Below are records; how many of their lines contain "leaves"? Reply with the number and no other words.

──────

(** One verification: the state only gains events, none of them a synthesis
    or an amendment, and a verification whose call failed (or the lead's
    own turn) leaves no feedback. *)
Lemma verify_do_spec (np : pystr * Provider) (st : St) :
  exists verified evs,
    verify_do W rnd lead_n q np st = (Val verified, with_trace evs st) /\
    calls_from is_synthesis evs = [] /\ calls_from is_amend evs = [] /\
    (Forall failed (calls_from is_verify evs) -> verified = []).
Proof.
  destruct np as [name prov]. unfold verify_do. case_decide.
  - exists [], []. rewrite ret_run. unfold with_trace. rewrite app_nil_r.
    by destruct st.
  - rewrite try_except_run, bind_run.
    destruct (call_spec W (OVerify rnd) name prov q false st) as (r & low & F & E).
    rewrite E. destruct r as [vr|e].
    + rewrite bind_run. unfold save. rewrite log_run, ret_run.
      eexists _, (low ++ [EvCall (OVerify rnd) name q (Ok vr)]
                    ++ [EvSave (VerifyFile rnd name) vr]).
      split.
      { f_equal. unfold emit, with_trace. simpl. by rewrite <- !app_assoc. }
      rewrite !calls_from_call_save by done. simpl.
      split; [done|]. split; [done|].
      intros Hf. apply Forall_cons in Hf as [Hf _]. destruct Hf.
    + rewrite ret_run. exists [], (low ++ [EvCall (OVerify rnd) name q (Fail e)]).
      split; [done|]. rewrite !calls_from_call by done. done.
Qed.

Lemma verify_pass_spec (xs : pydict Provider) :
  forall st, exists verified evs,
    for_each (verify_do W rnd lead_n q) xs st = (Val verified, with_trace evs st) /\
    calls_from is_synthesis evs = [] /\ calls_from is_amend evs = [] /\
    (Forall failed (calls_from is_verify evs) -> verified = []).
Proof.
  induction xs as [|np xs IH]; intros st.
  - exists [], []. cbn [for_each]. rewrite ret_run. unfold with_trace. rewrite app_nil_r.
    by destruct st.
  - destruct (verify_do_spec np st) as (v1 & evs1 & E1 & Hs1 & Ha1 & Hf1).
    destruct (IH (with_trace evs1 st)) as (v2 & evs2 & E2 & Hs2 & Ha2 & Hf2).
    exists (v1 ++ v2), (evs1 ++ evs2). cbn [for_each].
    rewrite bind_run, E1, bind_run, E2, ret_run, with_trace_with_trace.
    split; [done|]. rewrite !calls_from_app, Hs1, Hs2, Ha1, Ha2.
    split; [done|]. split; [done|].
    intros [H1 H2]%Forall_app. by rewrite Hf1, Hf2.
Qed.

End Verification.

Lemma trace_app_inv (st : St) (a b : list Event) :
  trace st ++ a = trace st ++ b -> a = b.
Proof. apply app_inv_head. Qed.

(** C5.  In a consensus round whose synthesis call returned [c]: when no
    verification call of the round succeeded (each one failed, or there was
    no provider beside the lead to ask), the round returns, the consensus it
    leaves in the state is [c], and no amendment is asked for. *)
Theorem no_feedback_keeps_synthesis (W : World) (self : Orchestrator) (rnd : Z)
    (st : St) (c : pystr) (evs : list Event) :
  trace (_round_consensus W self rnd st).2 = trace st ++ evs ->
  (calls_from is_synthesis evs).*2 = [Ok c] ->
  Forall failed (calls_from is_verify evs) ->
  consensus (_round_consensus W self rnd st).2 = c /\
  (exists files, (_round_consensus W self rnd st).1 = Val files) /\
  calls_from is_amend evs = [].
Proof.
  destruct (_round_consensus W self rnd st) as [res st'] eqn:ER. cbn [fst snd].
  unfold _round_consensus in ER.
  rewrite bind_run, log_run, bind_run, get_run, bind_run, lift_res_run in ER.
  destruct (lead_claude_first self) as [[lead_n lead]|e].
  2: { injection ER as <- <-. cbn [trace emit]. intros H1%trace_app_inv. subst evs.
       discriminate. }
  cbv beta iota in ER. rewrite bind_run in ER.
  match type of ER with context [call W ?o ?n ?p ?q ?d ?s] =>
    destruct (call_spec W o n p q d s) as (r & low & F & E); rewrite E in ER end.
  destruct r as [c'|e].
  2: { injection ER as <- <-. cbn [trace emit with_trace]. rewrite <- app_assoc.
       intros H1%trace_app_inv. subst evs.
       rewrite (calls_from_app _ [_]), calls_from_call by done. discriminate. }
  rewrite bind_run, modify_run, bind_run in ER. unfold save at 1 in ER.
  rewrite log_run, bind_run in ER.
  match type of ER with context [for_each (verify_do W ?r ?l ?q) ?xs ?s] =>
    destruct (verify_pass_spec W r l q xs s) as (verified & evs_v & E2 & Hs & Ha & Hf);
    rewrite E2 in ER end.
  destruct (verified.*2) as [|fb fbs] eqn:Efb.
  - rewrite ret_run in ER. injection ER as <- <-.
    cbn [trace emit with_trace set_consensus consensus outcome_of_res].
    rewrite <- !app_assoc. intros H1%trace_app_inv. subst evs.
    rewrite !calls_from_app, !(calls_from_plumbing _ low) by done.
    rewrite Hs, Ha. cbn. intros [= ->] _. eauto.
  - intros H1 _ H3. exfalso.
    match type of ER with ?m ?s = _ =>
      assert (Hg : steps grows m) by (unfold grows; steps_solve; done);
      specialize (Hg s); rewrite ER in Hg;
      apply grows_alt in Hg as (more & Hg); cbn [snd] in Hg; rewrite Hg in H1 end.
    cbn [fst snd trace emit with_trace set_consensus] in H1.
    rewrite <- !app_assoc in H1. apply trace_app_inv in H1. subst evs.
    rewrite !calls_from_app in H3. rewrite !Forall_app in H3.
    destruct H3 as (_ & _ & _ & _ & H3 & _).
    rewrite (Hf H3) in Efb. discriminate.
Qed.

──────

> [Worked solution]
2